Tom’s brain was working overtime. “How come we can’t see Him?” he asked. “How can He be real if we can’t see Him?”
“Think about the rules you have for your handball. Are those rules real?” Mr Wiseman asked.
“Of course,” said the boys.
“But we can’t see them,” added Matt thoughtfully.
“And God is like that,” said Mr Wiseman. “The Bible says that, in the first place, God made the whole world out of things that we can’t see.”
“OK,” Tom admitted, “but I still don’t understand how there is no beginning, even for spirits.”

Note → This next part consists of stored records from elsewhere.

(* ===== verification/TaskPlan.v ===== *)
(** * Task decomposition ([src/orchestratord/task_decomposition/models.py],
    [planner.py])

    The task graph of swarm execution: extraction of tasks from an issue, the
    execution waves, the validation of a plan and of the evidence of its
    execution.  [json.loads], time parsing and the files of evidence are
    parameters. *)

From stdpp Require Import pretty.
From S2P Require Import Prelude Errors Dag StageRunner Intent Regex.

Open Scope string_scope.
Open Scope list_scope.
Open Scope Z_scope.

Record Subtask := mkSubtask {
  st_id : string;
  st_title : string;
  st_description : string;
  st_depends_on : list string;
  st_verification : string;
  st_affected_files : list string;
}.

Record TaskPlan := mkTaskPlan {
  tp_goal : string;
  tp_subtasks : list Subtask;
  tp_waves : list (list string);
  tp_max_parallel : Z;
}.

Definition plan_error (what : string) : exn := mkExn OtherException [Lit "ValueError: "; Lit what] None.

(** [if bad: raise ValueError] *)
Definition refuse (bad : bool) (what : string) : outcome exn unit :=
  if bad then Raise (plan_error what) else Ret tt.

Definition subset (a b : list string) : bool := forallb (fun x => mem x b) a.

Definition all_ids (l : list Subtask) : list string := map st_id l.

Fixpoint has_dup (l : list string) : bool :=
  match l with
  | [] => false
  | x :: l' => mem x l' || has_dup l'
  end.

(** ** Validation of a plan *)

(** The files the tasks of a wave claim, in the order they are claimed. *)
Definition wave_files (subtasks : list Subtask) (wave : list string) : list string :=
  flat_map (fun id => match find (fun t => String.eqb (st_id t) id) subtasks with
                      | Some t => st_affected_files t
                      | None => []
                      end) wave.

(** [_check_file_conflicts]: the owners are cleared after each wave. *)
Definition check_file_conflicts (p : TaskPlan) : outcome exn unit :=
  refuse (existsb (fun w => has_dup (wave_files (tp_subtasks p) w)) (tp_waves p)) "file conflict".

(** [wave_index[id]]: the index of the last wave that has the task. *)
Fixpoint wave_index (k : nat) (waves : list (list string)) (id : string) : option nat :=
  match waves with
  | [] => None
  | w :: waves' =>
      match wave_index (S k) waves' id with
      | Some n => Some n
      | None => if mem id w then Some k else None
      end
  end.

(** [wave_index[dependency] >= wave_index[task.id]] *)
Definition out_of_order (p : TaskPlan) (t : Subtask) (dep : string) : bool :=
  match wave_index 0 (tp_waves p) dep, wave_index 0 (tp_waves p) (st_id t) with
  | Some d, Some n => (n <=? d)%nat
  | _, _ => true
  end.

Definition validate (max_subtasks max_waves : Z) (p : TaskPlan) : outcome exn unit :=
  let tasks := tp_subtasks p in
  let ids := all_ids tasks in
  let flat := concat (tp_waves p) in
  _ ← refuse (Nat.eqb (length tasks) 0) "task plan must contain at least one subtask";
  _ ← refuse (max_subtasks <? Z.of_nat (length tasks)) "too many subtasks";
  _ ← refuse (has_dup ids) "task plan contains duplicate subtask ids";
  _ ← refuse (existsb (fun t => negb (subset (st_depends_on t) ids) || mem (st_id t) (st_depends_on t)) tasks)
        "subtask depends on unknown ids or on itself";
  _ ← refuse (negb (subset flat ids && subset ids flat) || negb (Nat.eqb (length flat) (length ids)))
        "execution waves must contain every subtask exactly once";
  _ ← refuse (max_waves <? Z.of_nat (length (tp_waves p))) "too many waves";
  _ ← refuse (tp_max_parallel p <? 1) "max_parallel must be at least one";
  _ ← refuse (existsb (fun w => tp_max_parallel p <? Z.of_nat (length w)) (tp_waves p))
        "execution wave exceeds max_parallel";
  _ ← check_file_conflicts p;
  refuse (existsb (fun t => existsb (out_of_order p t) (st_depends_on t)) tasks)
    "subtask must run after its dependencies".

(** ** Waves *)

(** [sorted] on ids *)
Fixpoint insert_id (x : string) (l : list string) : list string :=
  match l with
  | [] => [x]
  | y :: l' => if String.leb x y then x :: l else y :: insert_id x l'
  end.

Definition sort_ids (l : list string) : list string := foldr insert_id [] l.

(** [[l[i:i+n] for i in range(0, len(l), n)]] for [n >= 1] *)
Fixpoint chunks (fuel n : nat) (l : list string) : list (list string) :=
  match fuel, l with
  | S fuel', _ :: _ => take n l :: chunks fuel' n (drop n l)
  | _, _ => []
  end.

Definition ready_ids (remaining : dict string (list string)) (completed : list string) : list string :=
  map fst (List.filter (fun kv => subset (snd kv) completed) remaining).

(** The loop of [_build_waves]. *)
Fixpoint waves_loop (fuel max_parallel : nat) (remaining : dict string (list string))
    (completed : list string) : outcome exn (list (list string)) :=
  match remaining, fuel with
  | [], _ => Ret []
  | _, O => Raise (plan_error "out of fuel")
  | _, S fuel' =>
      match sort_ids (ready_ids remaining completed) with
      | [] => Raise (plan_error "task plan contains a dependency cycle")
      | ready =>
          rest ← waves_loop fuel' max_parallel
                   (List.filter (fun kv => negb (mem (fst kv) ready)) remaining) (completed ++ ready);
          Ret (chunks (length ready) max_parallel ready ++ rest)
      end
  end.

(** [{task.id: set(task.depends_on) for task in subtasks}] *)
Definition dependencies (subtasks : list Subtask) : dict string (list string) :=
  fold_left (fun d t => dset (st_id t) (st_depends_on t) d) subtasks [].

Definition build_waves (subtasks : list Subtask) (max_parallel : Z) : outcome exn (list (list string)) :=
  let remaining := dependencies subtasks in
  waves_loop (length remaining) (Z.to_nat max_parallel) remaining [].

(** ** The seed plan *)

(** What follows the digits at the head of [s], if there are any. *)
Fixpoint after_digits (s : string) : option string :=
  match s with
  | String c s' =>
      if is_digit c then
        match after_digits s' with Some r => Some r | None => Some s' end
      else None
  | EmptyString => None
  end.

(** The text of a list item ([_LIST_ITEM]), stripped: a bullet, or a number with
    a dot or a parenthesis, then white space. *)
Definition list_item (line : string) : option string :=
  let after :=
    match lstrip line with
    | String c rest =>
        if Ascii.eqb c (Ascii.ascii_of_N 45) || Ascii.eqb c (Ascii.ascii_of_N 42) then Some rest
        else match after_digits (String c rest) with
             | Some (String d rest') =>
                 if Ascii.eqb d (Ascii.ascii_of_N 46) || Ascii.eqb d (Ascii.ascii_of_N 41)
                 then Some rest' else None
             | _ => None
             end
    | EmptyString => None
    end in
  match after with
  | Some (String sp rest) => if is_space sp && negb (String.eqb rest "") then Some (strip rest) else None
  | _ => None
  end.

(** The loop of [_extract_explicit_tasks]. *)
Fixpoint extract_tasks (limit : nat) (lines : list string) (tasks : list string) : list string :=
  match lines with
  | [] => tasks
  | line :: lines' =>
      let tasks :=
        match list_item line with
        | Some t => if (4 <=? String.length t)%nat then tasks ++ [take_str 600 t] else tasks
        | None => tasks
        end in
      if (limit <=? length tasks)%nat then tasks else extract_tasks limit lines' tasks
  end.

Definition SEQUENTIAL_MARKERS : list string := [" then "; "after "; "once "; "然后"; "之后"; "完成后"; "再"].
Definition DISCOVERY_MARKERS : list string :=
  ["analyze"; "audit"; "inspect"; "investigate"; "map "; "梳理"; "分析"; "调查"; "定位"].
Definition VERIFICATION_MARKERS : list string :=
  ["test"; "verify"; "validation"; "regression"; "测试"; "验证"; "回归"; "检查"].

Definition any_marker (markers : list string) (s : string) : bool := existsb (fun m => contains m s) markers.

(** [_FILE_REF]: a directory name, then path segments, between delimiters. *)
Definition is_delimiter (c : Ascii.ascii) : bool :=
  is_space c || mem c [Ascii.ascii_of_N 44; Ascii.ascii_of_N 59; Ascii.ascii_of_N 58].

Definition optional_s (w : string) : rx := rx_seq (rx_exact w) (rx_opt (rx_exact "s")).

Definition FILE_ROOTS : rx :=
  rx_choice
    ([rx_exact "src"; optional_s "test"; optional_s "doc"; rx_exact "lib"; rx_exact "app";
      rx_exact "extensions"; optional_s "script"; rx_exact "config"; optional_s "tool"; rx_exact "data";
      optional_s "asset"; rx_exact "static"; rx_exact "public"; optional_s "view"; optional_s "model";
      optional_s "controller"; optional_s "service"; optional_s "util"; optional_s "helper";
      rx_exact "middleware"; optional_s "route"; rx_exact "api"; optional_s "migration";
      optional_s "seed"; optional_s "fixture"; optional_s "hook"; optional_s "layout";
      optional_s "component"; optional_s "page"; optional_s "store"; optional_s "composable";
      optional_s "plugin"; optional_s "provider"; optional_s "composable"]).

Definition is_path_char (c : Ascii.ascii) : bool :=
  is_word c || Ascii.eqb c (Ascii.ascii_of_N 46) || Ascii.eqb c (Ascii.ascii_of_N 45).

Definition find_file_refs (row : string) : list string :=
  let n := String.length row in
  findall (S n) (rx_alt rx_start (rx_class is_delimiter))
    (rx_seq FILE_ROOTS (rx_plus n (rx_seq (rx_exact "/") (rx_plus n (rx_class is_path_char)))))
    (rx_alt (rx_class is_space) (rx_alt rx_end (rx_class is_delimiter))) (None, row).

(** [sorted(set(l))], [dict.fromkeys(l)] *)
Fixpoint dedup_ids (l seen : list string) : list string :=
  match l with
  | [] => []
  | x :: l' => if mem x seen then dedup_ids l' seen else x :: dedup_ids l' (seen ++ [x])
  end.

Definition task_name (k : nat) : string := "task-" +:+ pretty (N.of_nat k).

(** The loop of [_from_explicit_tasks]: the tasks so far, the ids of the
    discovery tasks, and the index of the next row. *)
Fixpoint from_explicit (index : nat) (rows : list string) (tasks : list Subtask) (discovery : list string)
    : list Subtask :=
  match rows with
  | [] => tasks
  | row :: rows' =>
      let normalized := " " +:+ lower row +:+ " " in
      let is_discovery := any_marker DISCOVERY_MARKERS normalized in
      let deps :=
        (if any_marker VERIFICATION_MARKERS normalized then all_ids tasks
         else if is_discovery then [] else discovery)
        ++ (if (1 <? index)%nat && any_marker SEQUENTIAL_MARKERS normalized
            then [task_name (index - 1)] else []) in
      let t := mkSubtask (task_name index) (take_str 120 row) row (dedup_ids deps [])
                 "Report concrete evidence and changed files."
                 (sort_ids (dedup_ids (find_file_refs row) [])) in
      from_explicit (S index) rows' (tasks ++ [t])
        (if is_discovery then discovery ++ [task_name index] else discovery)
  end.

(** [_fallback_tasks] and [_bounded_fallback_tasks] *)
Definition bounded_fallback_tasks (max_subtasks max_waves : Z) (title description : string) : list Subtask :=
  let limit := Z.min (Z.min max_subtasks max_waves) 3 in
  let context := let d := take_str 1200 description in if String.eqb d "" then title else d in
  if 3 <=? limit then
    [mkSubtask "task-1" "Investigate and bound the change"
       ("Inspect the repository and identify the exact implementation surface for: " +:+ context) []
       "Return verified facts, affected files, and risks." [];
     mkSubtask "task-2" "Implement the change" ("Implement the smallest complete solution for: " +:+ title)
       ["task-1"] "Return changed files and explain how the root cause is addressed." [];
     mkSubtask "task-3" "Verify and challenge the result"
       "Run focused tests, then check for regressions and incomplete edge cases." ["task-2"]
       "Return commands, exit codes, failures, and residual risks." []]
  else if limit =? 1 then
    [mkSubtask "task-1" "Investigate, implement, and verify"
       ("Complete the bounded change end to end: " +:+ context) []
       "Report changed files, tests, exit codes, and residual risks." []]
  else
    [mkSubtask "task-1" "Investigate and bound the change"
       ("Identify the exact implementation surface for: " +:+ context) []
       "Return verified facts, affected files, and risks." [];
     mkSubtask "task-2" "Implement and verify the change"
       ("Implement the solution and run focused regression checks for: " +:+ title) ["task-1"]
       "Report changed files, tests, exit codes, and residual risks." []].

(** [decompose_issue] with the deterministic strategy; [limits] are the
    decomposer's, each at least one. *)
Record Limits := mkLimits {
  max_subtasks : Z;
  max_parallel : Z;
  max_waves : Z;
}.

Definition new_limits (subtasks parallel waves : Z) : Limits :=
  mkLimits (Z.max 1 subtasks) (Z.max 1 parallel) (Z.max 1 waves).

Definition seed_tasks (l : Limits) (title description : string) : list Subtask :=
  let explicit := extract_tasks (Z.to_nat (max_subtasks l)) (splitlines description) [] in
  take (Z.to_nat (max_subtasks l))
    (if (2 <=? length explicit)%nat
     then from_explicit 1 (take (Z.to_nat (max_subtasks l)) explicit) [] []
     else bounded_fallback_tasks (max_subtasks l) (max_waves l) title description).

Definition seed_plan (l : Limits) (title description : string) : outcome exn TaskPlan :=
  let tasks := seed_tasks l title description in
  waves ← build_waves tasks (max_parallel l);
  if (max_waves l <? Z.of_nat (length waves)) then
    let tasks := bounded_fallback_tasks (max_subtasks l) (max_waves l) title description in
    waves ← build_waves tasks (max_parallel l);
    Ret (mkTaskPlan title tasks waves (max_parallel l))
  else Ret (mkTaskPlan title tasks waves (max_parallel l)).

Definition decompose_issue (l : Limits) (title description : string) : outcome exn TaskPlan :=
  plan ← seed_plan l (strip title) (strip description);
  _ ← validate (max_subtasks l) (max_waves l) plan;
  Ret plan.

“Perhaps we need to think about time,” suggested Mr Wiseman. “You see, we can measure time by things that move, like the earth around the sun, or the moon around the earth, or the vibrations in a crystal. That means that when God created the universe, He created time with it automatically, but He still lives outside of it, because He created it.”
“Wow. That’s heavy,” said Tom. “So, if there’s no time, there’s no beginning. So, no making either. God didn’t have to be made. No one made God.”
“Correct.” Mr Wiseman’s eyes sparkled as he saw that the boys had understood.